While his reputation in giving and taking criticism was becoming prominent, Dr. Weisinger was developing a second expertise and one, like giving and taking criticism, that is crucial to individual and organizational effectiveness: anger management. Long before it was a movie, he was integrating cognitive psychology, behaviorism, and interpersonal psychology to formulate the blueprint for the majority of anger management programs. He became one of the first psychologists to provide training in the subject to the mental health community so it is not surprising that he has spoken to dozens of mental health organizations, hospitals, and school systems.

Dr. Weisinger's book, Dr. Weisinger's Anger Workout Book is a classic among mental health workers and is now in its 28th printing, and no doubt is one of the reasons that he appeared on The Today Show five consecutive days for their Anger Management Special, as well an appearance on Oprah, and being featured in The New York Times Sunday Business Section. As with giving and taking criticism, Dr. Weisinger applied his knowledge to the working world, the result being Anger at Work, and according to The Library Congress: "Highly Recommended to managers at all levels."

In the mid '90s, Dr. Weisinger was thought to be a world expert in the area of Emotional Intelligence, a subject that he would lecture on at numerous business schools, including NYU, MIT, Penn State, University of Washington, Cornell, and Wharton, where it is now one of their most popular and highly regarded executive education professors. His publications on Emotional Intelligence are numerous and diverse. His signature book on the subject, Emotional Intelligence at Work is considered to be the best book on applying emotional intelligence and can be found on seven continents. Working with the likes of Merrill Lynch, Bank America, Wachovia, Morgan Stanley, Smith Barney, H$R Block, and numerous other financial service companies and making numerous presentations for the Security Industry Association, he became armed with the knowledge to write The Emotionally Intelligent Financial Advisor, the first book on Emotional Intelligence to be customized to a specific industry, and is now doing the same for the Nursing profession and Project Management profession. His article, "Tutored by Television" for TV Guide illustrates how parents can use television to develop the emotional intelligence of their children.

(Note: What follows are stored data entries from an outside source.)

(** * Reconciliation routers of the ACCESS/XDCDB warehouse loaders

    A shallow embedding of the three router scripts

    - [bin/router_accessdb-fos.py]   (class [Router], fields of science),
    - [bin/route_xdcdb-persons.py]   (class [HandleLoad], persons),
    - [bin/route_xdcdb-users.py]     (class [HandleLoad], user map),

    and the properties of their retrieve / store / run steps.

    Python values are modelled by [pyval]; a Python [dict] is an
    association list in insertion order whose keys are pairwise distinct;
    code that can raise returns an [outcome]. *)

From Stdlib Require Import ZArith List String Ascii Bool Lia.
From Stdlib Require Import Permutation Sorted DecimalString.
Import ListNotations.
Local Open Scope string_scope.
Local Open Scope list_scope.
Local Open Scope Z_scope.

Set Implicit Arguments.

(* ================================================================== *)
(** ** Python values *)
(* ================================================================== *)

Module Py.

(** The scalar values that psycopg2 hands over for the columns the
    routers read and that Django hands back from [model_to_dict]:
    [None], [bool], [int] and [str].  A [str] is a [string] whose
    characters are code points below 256. *)
Inductive pyval : Type :=
| VNone
| VBool (b : bool)
| VInt (z : Z)
| VStr (s : string).

Definition code (c : ascii) : Z := Z.of_N (N_of_ascii c).
Definition chr (z : Z) : ascii := ascii_of_N (Z.to_N z).

(** [str.lower()] on code points below 256: the ASCII capitals and the
    Latin-1 capitals U+00C0..U+00DE without the multiplication sign. *)
Definition lower_char (c : ascii) : ascii :=
  let n := code c in
  if ((65 <=? n) && (n <=? 90)) || ((192 <=? n) && (n <=? 222) && negb (n =? 215))
  then chr (n + 32) else c.

Fixpoint lower (s : string) : string :=
  match s with
  | EmptyString => EmptyString
  | String c r => String (lower_char c) (lower r)
  end.

(** [isinstance(v, str) and v.lower() == 'none'] *)
Definition is_none_str (v : pyval) : bool :=
  match v with
  | VStr s => String.eqb (lower s) "none"
  | _ => false
  end.

(** *** [repr] and [str] *)

Definition hex_digit (n : Z) : ascii :=
  if n <? 10 then chr (48 + n) else chr (87 + n).

Definition printable (n : Z) : bool :=
  ((32 <=? n) && (n <? 127)) || ((160 <? n) && negb (n =? 173)).

Fixpoint contains (c : ascii) (s : string) : bool :=
  match s with
  | EmptyString => false
  | String d r => Ascii.eqb c d || contains c r
  end.

Definition squote : ascii := chr 39.
Definition dquote : ascii := chr 34.
Definition backslash : ascii := chr 92.

Definition repr_char (q : ascii) (c : ascii) : string :=
  let n := code c in
  if Ascii.eqb c q || Ascii.eqb c backslash then String backslash (String c EmptyString)
  else if n =? 9 then String backslash "t"
  else if n =? 10 then String backslash "n"
  else if n =? 13 then String backslash "r"
  else if printable n then String c EmptyString
  else String backslash (String "x" (String (hex_digit (n / 16))
                                      (String (hex_digit (n mod 16)) EmptyString))).

Fixpoint repr_chars (q : ascii) (s : string) : string :=
  match s with
  | EmptyString => EmptyString
  | String c r => (repr_char q c ++ repr_chars q r)%string
  end.

(** [repr(s)] of a [str]: single quotes unless the text has a single
    quote and no double quote. *)
Definition repr_str (s : string) : string :=
  let q := if contains squote s && negb (contains dquote s) then dquote else squote in
  String q (repr_chars q s ++ String q EmptyString)%string.

Definition repr_int (z : Z) : string := NilZero.string_of_int (Z.to_int z).

Definition repr (v : pyval) : string :=
  match v with
  | VNone => "None"
  | VBool true => "True"
  | VBool false => "False"
  | VInt z => repr_int z
  | VStr s => repr_str s
  end.

(** [str(v)] *)
Definition str (v : pyval) : string :=
  match v with
  | VStr s => s
  | _ => repr v
  end.

(** A [dict] with [str] keys (a row, a model's field dict). *)
Definition record : Type := list (string * pyval).

Fixpoint repr_items (r : record) : string :=
  match r with
  | [] => EmptyString
  | [(k, v)] => (repr_str k ++ ": " ++ repr v)%string
  | (k, v) :: rest => (repr_str k ++ ": " ++ repr v ++ ", " ++ repr_items rest)%string
  end.

(** [str(d)] of a dict *)
Definition str_dict (r : record) : string := ("{" ++ repr_items r ++ "}")%string.

(** [s.encode('UTF-8')] for code points below 256 *)
Fixpoint encode_utf8 (s : string) : list Z :=
  match s with
  | EmptyString => []
  | String c r =>
      let n := code c in
      if n <? 128 then n :: encode_utf8 r
      else Z.lor 192 (Z.shiftr n 6) :: Z.lor 128 (Z.land n 63) :: encode_utf8 r
  end.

Always looking for innovative perspectives on human behavior, and always seeming to be ahead of the pack, Dr. Weisinger turned his interest to the evolutionary sciences, particularly evolutionary psychology. His studies in the field that is now called, 'the new science of the mind," took him down a path that, when mixed with clinical expertise, provided startling new thoughts and strategies for handling everyday dilemmas that we all encounter at home and at work. His findings and observations are the subject of his most current work, The Genius of Instinct: Reclaim Mother Nature's Tools for Enhancing our Health, Happiness, Family and Work. The book presents many revelations including the fact that we are hardwired for success, man is more successful than animals because we have more instincts not less, and ruled by reason rather than instinct typically spells disaster. This evolutionary perspective has also helped him generate novel insights into leadership, marriage, parenting, and work.

Dr. Weisinger makes his home in Westport, Ct. where he is currently working on his new book, Flying Like Superman. His father was the story editor of Superman for thirty years!